Another factor that adds strain to the heart that is unique to women is pregnancy. During pregnancy there is additional pressure on the heart and circulatory system as well as changes to the body processing fat and sugar. Moreover, gestational complications such as diabetes, pre-eclampsia or multiple pregnancies can increase risk. Cardiology Professor Mamas A Mamas suggests that women should be monitored in the decades following pregnancy to monitor heart health and identify risk factors sooner.
Above all, whilst you cannot eliminate family history, there are things you can do to mitigate your risk:
- Not smoking
- Maintaining a low-fat diet and exercising to reduce high blood pressure and cholesterol.
- Preventing or managing diabetes well via lifestyle and medication.
- Exercising to keep the heart strong.
- Managing stress.
It is impossible to eliminate all risks, but spotting the symptoms and seeking urgent treatment can limit the damage.
Firstly, symptoms of a heart attack are:
- Chest pressure/tightening that comes on suddenly and does not go away.
- Pain running down the left arm, both arms, or to the neck and jaw.
- Feeling sick, sweaty, light-headed or short of breath.
However, not all heart attacks present in the same way. It is therefore important to know what is normal for you and to seek help if you are concerned.
The BHF study proves that if you are incorrectly diagnosed then you are 70% more likely to die in the 30 days following a heart attack.
Above all, women are 50% more likely to be misdiagnosed than men.
For example, professionals can detect a heart attack using an echocardiograph (ECG) that measures the heart’s rhythm and electrical activity and identifies any irregularities.
In addition, an angiogram, (a test where professionals inject dye into the bloodstream) captures the vessels like an x-ray to identify blockages.
Consequently, these methods rely on availability of equipment and specialism of operator. However, a simple blood test can now detect a protein called troponin, a release from the heart. This can indicate the need for assessment and treatment.
Prompt and appropriate treatment is vital for a good outcome.
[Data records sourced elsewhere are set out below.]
(** * Subscription lifecycle and notification dispatch (openstatus)

    A shallow embedding of
      - packages/subscriptions/src/service.ts      (lifecycle manager),
      - packages/subscriptions/src/dispatcher.ts   (fan-out),
      - packages/subscriptions/src/channels/email.ts and channels/webhook.ts,
      - packages/db/src/schema/page_subscribers    (tables and indexes),
    together with the properties the specification states about them.

    Modelling conventions.
      - The relational store is a record of tables, each table a list of
        rows in rowid order; [findFirst] returns the first matching row.
      - Service functions run in a state-and-error monad over the store: a
        [throw] keeps the writes made so far, [transaction] rolls them back.
      - [Date.now()] and [crypto.randomUUID()] are arguments of the
        operation that calls them; a [Date] is its millisecond count.  A
        timestamp column keeps whole seconds: it gives back the [Date]
        written to it rounded down to the second ([timestamp_column]).
      - Strings are byte strings; [toLowerCase] (and SQL [LOWER]) act on the
        ASCII letters.
      - A JS object used as a map ([Record<string, _>]) is the association
        list of its own properties in insertion order.  A name that every
        JS object inherits from [Object.prototype] is not an own property
        of [{}]: reading it finds the inherited value, and writing
        "__proto__" creates no property ([group_push], [set_header]).
      - Reads of the store always answer; promises that run concurrently
        are tasks whose effects are listed one after the other. *)

From Stdlib Require Import ZArith List String Ascii Bool Lia Permutation.
Import ListNotations.
Open Scope Z_scope.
Where some receive medication, others have a stent fitted to inflate the artery. In some cases, bypass surgery happens to graft unhealthy arteries onto healthier arteries and promote blood flow.
The BHF research has shown that women are less likely to be prescribed medication and less likely to be referred for an angiogram; this means that their risk of subsequent (and more severe) heart attacks are increased.
Following a heart attack, patients may need support to understand what has happened and manage risks moving forward.
Monitor blood pressure and cholesterol. Also, health professionals can offer cardiac rehabilitation and medication where appropriate.
Women are less likely to be prescribed statins and beta blockers, and at this time we are not sure why this is.
The medical professionals are sure to try to manage this gender gap in care, but to bridge this we need to raise public awareness, understand and tackle inequality, and fund research.
In conclusion, what can women do to help themselves?
- Talk to one another, raise awareness.
- Review their risks and discuss these with their doctor.
- Manage risks, seeking help where needed.
- Learn the symptoms and seek urgent medical assistance if you are at all concerned.
- If you suffer from a cardiac condition, or a heart attack, take the time to recover and discuss prevention strategies with your care providers.